# [Task description]
Filter the records below for the word "ikey". Copy each line that holds it.

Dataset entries
────────────────────────────────────────

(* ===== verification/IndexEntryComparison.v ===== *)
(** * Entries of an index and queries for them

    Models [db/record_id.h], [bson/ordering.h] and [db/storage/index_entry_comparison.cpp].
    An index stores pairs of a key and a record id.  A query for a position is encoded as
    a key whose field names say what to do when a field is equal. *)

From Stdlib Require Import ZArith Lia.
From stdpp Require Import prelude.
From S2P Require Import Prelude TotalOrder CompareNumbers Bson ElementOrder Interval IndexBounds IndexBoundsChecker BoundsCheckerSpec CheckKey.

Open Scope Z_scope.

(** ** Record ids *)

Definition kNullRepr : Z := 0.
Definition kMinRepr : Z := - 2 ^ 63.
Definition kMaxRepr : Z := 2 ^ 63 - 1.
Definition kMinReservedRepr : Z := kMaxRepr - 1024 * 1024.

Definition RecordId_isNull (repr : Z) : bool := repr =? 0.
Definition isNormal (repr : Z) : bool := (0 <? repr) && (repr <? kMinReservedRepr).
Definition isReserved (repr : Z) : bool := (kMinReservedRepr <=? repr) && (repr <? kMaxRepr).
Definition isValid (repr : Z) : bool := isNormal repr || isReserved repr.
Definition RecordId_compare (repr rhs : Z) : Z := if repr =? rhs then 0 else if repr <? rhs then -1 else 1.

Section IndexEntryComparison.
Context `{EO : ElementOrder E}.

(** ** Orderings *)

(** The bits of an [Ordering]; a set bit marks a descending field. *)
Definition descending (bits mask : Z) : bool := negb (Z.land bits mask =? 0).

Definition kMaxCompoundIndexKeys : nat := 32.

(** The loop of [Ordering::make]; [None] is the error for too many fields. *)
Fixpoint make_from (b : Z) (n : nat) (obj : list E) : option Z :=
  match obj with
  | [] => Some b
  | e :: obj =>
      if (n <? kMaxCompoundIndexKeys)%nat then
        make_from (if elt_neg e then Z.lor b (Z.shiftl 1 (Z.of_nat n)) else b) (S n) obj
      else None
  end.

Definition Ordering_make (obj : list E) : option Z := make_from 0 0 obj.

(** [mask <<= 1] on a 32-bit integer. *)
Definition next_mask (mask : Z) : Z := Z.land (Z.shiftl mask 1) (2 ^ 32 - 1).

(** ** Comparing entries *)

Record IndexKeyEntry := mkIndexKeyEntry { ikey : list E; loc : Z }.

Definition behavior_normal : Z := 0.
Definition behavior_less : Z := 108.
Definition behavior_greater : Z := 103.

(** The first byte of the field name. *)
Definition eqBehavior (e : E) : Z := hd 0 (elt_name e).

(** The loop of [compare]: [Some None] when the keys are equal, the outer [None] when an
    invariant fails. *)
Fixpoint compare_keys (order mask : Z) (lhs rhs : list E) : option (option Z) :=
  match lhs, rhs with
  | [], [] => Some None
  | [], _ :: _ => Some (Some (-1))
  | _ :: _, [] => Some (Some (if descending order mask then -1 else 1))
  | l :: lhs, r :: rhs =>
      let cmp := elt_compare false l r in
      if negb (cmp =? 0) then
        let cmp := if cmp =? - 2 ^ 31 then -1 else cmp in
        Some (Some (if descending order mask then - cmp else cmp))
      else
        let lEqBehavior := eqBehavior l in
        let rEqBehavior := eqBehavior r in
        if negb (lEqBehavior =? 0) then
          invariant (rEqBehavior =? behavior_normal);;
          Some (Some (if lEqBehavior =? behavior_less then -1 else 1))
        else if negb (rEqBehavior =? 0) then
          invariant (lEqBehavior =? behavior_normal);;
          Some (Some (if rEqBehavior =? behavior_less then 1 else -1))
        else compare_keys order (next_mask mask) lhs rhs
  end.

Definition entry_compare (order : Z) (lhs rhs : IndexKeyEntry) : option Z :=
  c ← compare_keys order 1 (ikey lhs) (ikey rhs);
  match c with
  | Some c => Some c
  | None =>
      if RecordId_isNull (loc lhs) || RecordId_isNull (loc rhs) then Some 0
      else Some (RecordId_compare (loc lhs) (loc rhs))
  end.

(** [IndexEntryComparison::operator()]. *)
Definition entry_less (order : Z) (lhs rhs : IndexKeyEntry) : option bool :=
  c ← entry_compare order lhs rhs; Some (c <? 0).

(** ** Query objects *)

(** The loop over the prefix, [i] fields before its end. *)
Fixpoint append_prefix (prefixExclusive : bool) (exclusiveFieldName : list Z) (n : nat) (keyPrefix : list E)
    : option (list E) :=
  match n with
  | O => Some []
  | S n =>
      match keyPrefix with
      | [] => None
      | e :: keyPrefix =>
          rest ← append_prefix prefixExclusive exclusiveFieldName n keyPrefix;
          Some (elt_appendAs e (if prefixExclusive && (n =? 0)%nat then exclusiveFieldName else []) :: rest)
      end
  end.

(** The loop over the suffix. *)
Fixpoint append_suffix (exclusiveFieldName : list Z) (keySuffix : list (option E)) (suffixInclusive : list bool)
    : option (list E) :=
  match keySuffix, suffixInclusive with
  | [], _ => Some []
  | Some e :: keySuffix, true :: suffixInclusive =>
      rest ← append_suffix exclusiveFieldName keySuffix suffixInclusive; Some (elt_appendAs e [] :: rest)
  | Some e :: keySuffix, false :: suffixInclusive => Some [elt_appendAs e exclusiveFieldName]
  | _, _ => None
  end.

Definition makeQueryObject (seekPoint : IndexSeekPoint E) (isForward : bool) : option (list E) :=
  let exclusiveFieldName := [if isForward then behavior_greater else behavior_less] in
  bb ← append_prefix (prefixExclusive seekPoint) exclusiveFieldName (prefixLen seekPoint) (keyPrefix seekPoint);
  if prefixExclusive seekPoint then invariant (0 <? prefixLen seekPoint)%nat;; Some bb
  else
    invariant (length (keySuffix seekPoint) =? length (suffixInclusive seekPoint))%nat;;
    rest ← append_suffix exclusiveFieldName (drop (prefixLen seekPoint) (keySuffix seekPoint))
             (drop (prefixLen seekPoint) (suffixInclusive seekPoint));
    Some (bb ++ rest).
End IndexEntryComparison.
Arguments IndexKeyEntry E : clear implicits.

────────────────────────────────────────

# [Task solution]
Record IndexKeyEntry := mkIndexKeyEntry { ikey : list E; loc : Z }.
  c ← compare_keys order 1 (ikey lhs) (ikey rhs);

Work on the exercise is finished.